Exercise brief: Which lines run from the line with "(** * SecurityKit-Android" through the line with "digest-then-MAC over an" in the entries below? Print them exactly, both ends included, and nothing more.

*** Opening of Material provided ***

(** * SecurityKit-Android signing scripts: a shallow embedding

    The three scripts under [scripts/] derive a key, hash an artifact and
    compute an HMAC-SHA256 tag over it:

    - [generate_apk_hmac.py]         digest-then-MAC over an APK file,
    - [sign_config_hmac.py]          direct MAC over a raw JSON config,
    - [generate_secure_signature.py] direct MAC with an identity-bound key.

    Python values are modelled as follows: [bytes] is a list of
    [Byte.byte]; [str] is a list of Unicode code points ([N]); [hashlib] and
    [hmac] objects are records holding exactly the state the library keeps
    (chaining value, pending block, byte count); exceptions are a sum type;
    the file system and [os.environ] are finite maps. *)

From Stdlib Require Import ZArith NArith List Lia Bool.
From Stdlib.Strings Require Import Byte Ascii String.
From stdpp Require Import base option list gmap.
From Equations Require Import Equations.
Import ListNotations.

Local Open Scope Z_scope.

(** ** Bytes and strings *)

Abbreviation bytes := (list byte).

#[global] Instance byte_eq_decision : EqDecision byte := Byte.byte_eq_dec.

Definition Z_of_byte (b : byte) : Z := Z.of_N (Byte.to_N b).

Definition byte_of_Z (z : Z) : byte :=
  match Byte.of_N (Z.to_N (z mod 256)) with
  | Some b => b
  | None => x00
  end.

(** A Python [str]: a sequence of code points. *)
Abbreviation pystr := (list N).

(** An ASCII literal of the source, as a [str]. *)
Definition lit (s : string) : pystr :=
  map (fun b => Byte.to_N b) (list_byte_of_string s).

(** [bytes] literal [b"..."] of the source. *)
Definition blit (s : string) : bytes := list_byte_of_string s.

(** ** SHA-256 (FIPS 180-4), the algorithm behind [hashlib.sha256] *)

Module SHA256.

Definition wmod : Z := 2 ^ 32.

*** Close of Material provided ***
*** Opening of Material provided ***

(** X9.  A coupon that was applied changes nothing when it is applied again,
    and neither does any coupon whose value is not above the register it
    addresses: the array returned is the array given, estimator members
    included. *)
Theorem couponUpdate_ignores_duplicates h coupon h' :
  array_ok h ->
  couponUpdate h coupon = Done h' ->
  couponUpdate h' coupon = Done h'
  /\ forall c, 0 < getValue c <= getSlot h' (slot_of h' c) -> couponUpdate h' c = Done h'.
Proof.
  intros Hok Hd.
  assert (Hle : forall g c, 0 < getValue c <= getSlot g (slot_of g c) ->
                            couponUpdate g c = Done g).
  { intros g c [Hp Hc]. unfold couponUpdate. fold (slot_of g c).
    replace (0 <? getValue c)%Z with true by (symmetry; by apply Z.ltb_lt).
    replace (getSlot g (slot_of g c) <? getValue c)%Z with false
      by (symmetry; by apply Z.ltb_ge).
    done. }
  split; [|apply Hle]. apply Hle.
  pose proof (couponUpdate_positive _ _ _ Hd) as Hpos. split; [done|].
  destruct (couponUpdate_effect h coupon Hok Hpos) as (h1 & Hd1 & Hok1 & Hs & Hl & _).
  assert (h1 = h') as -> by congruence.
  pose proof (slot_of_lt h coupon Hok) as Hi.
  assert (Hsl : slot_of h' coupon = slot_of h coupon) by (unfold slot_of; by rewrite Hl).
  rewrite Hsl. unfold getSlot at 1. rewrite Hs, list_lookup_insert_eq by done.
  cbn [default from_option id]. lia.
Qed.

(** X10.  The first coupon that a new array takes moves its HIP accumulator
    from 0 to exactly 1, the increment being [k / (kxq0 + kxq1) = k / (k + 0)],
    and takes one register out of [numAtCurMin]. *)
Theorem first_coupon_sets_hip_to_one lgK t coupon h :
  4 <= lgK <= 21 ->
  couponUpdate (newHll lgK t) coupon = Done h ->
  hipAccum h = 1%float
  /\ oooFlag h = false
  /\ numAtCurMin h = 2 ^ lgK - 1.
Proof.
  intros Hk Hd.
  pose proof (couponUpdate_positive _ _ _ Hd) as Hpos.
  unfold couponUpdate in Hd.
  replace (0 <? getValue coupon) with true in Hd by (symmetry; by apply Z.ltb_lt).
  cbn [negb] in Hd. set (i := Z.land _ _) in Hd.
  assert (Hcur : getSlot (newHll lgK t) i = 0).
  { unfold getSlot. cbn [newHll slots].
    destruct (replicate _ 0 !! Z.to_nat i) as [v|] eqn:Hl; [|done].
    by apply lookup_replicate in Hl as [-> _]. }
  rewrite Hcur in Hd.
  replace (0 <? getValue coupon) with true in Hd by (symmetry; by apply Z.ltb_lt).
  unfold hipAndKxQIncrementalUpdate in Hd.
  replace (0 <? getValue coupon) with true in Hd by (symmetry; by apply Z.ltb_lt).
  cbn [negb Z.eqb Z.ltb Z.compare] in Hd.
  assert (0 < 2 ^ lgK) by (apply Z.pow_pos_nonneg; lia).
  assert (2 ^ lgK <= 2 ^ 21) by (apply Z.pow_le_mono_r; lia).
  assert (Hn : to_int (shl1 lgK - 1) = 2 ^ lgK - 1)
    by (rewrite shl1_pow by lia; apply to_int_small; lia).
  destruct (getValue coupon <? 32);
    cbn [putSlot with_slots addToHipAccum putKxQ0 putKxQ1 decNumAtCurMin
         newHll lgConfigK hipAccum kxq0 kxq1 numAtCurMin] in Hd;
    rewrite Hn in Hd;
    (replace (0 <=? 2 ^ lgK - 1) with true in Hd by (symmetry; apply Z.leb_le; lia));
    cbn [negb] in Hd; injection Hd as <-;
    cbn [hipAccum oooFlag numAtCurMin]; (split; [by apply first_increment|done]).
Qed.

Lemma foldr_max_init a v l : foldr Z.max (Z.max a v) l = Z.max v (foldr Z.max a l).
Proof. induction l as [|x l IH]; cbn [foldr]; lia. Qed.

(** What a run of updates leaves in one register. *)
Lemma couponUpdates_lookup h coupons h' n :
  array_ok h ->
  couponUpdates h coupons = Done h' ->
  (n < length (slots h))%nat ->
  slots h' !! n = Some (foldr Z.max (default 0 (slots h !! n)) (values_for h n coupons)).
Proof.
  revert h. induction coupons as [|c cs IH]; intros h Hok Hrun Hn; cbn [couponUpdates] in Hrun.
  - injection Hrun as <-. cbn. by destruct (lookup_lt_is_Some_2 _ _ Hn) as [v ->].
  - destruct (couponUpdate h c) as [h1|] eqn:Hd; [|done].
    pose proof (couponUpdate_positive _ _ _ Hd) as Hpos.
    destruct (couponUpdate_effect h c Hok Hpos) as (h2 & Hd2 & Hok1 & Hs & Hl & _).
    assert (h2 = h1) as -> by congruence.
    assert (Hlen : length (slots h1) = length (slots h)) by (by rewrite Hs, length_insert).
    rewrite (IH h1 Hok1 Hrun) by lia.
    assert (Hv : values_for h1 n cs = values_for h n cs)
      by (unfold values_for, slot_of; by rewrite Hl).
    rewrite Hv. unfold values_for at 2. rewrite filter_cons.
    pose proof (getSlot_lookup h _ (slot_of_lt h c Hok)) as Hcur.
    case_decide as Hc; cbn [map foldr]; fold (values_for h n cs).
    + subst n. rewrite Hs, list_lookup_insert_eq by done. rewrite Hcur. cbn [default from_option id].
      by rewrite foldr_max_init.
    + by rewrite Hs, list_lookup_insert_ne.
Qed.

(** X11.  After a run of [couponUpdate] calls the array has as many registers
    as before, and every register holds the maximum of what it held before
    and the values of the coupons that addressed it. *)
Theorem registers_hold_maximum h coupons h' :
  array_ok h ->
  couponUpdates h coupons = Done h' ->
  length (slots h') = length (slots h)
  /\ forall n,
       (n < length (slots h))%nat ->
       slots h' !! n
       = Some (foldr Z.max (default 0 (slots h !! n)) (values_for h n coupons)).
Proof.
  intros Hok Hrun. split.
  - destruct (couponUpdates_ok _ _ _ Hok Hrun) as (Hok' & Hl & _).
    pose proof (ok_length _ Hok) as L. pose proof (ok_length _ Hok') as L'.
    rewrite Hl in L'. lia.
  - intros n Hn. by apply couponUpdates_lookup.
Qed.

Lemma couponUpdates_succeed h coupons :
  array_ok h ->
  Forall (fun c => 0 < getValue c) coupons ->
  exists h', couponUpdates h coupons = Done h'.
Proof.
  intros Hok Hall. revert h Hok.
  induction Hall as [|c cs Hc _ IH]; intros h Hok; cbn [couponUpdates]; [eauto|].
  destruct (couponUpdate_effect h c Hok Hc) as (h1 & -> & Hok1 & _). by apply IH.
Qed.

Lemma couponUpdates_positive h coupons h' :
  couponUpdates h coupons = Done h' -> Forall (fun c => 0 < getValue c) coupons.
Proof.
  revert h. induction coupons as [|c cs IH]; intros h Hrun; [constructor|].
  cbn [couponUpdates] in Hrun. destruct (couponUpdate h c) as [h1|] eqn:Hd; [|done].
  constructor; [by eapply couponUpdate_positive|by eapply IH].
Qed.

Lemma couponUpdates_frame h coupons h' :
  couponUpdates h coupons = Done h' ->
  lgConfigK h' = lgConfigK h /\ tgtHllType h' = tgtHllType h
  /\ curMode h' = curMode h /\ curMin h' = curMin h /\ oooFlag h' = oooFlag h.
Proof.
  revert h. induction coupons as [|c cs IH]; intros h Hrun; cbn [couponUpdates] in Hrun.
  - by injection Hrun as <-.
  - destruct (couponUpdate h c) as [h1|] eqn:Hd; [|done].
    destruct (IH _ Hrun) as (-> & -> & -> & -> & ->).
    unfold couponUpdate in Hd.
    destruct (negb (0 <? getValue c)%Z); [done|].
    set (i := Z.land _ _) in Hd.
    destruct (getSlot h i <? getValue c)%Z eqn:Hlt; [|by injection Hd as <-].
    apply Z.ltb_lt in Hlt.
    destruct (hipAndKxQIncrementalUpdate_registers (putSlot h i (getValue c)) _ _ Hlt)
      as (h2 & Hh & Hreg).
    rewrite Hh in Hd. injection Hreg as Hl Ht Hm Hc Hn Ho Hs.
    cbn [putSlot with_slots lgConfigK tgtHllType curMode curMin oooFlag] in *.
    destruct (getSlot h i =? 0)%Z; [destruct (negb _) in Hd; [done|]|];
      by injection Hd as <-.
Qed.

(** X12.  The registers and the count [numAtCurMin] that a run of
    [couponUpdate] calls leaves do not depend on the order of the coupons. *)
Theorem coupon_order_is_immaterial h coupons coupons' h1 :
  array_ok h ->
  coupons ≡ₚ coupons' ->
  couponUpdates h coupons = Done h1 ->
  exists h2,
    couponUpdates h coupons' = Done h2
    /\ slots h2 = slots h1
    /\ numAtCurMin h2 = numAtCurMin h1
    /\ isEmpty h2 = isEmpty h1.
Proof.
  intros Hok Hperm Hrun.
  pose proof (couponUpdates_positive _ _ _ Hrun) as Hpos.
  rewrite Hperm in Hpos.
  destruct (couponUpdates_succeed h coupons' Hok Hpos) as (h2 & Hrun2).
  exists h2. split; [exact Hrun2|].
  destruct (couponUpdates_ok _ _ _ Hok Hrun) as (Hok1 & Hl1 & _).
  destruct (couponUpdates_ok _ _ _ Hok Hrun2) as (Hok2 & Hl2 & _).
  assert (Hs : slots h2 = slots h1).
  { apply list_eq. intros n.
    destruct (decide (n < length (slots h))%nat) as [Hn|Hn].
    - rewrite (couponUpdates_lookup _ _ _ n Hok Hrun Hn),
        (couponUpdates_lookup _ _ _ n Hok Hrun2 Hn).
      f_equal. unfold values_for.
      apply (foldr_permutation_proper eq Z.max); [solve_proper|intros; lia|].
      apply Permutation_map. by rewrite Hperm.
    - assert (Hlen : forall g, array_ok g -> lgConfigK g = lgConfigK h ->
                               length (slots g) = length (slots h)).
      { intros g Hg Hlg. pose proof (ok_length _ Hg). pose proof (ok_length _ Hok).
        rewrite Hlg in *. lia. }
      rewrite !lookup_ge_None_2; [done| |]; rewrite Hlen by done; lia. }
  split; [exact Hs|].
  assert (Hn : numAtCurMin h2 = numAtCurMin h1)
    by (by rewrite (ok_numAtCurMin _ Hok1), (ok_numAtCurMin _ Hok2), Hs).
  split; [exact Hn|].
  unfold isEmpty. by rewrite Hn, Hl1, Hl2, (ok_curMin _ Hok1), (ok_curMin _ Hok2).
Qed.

*** Close of Material provided ***

Exercise result:
(** * SecurityKit-Android signing scripts: a shallow embedding

    The three scripts under [scripts/] derive a key, hash an artifact and
    compute an HMAC-SHA256 tag over it:

    - [generate_apk_hmac.py]         digest-then-MAC over an APK file,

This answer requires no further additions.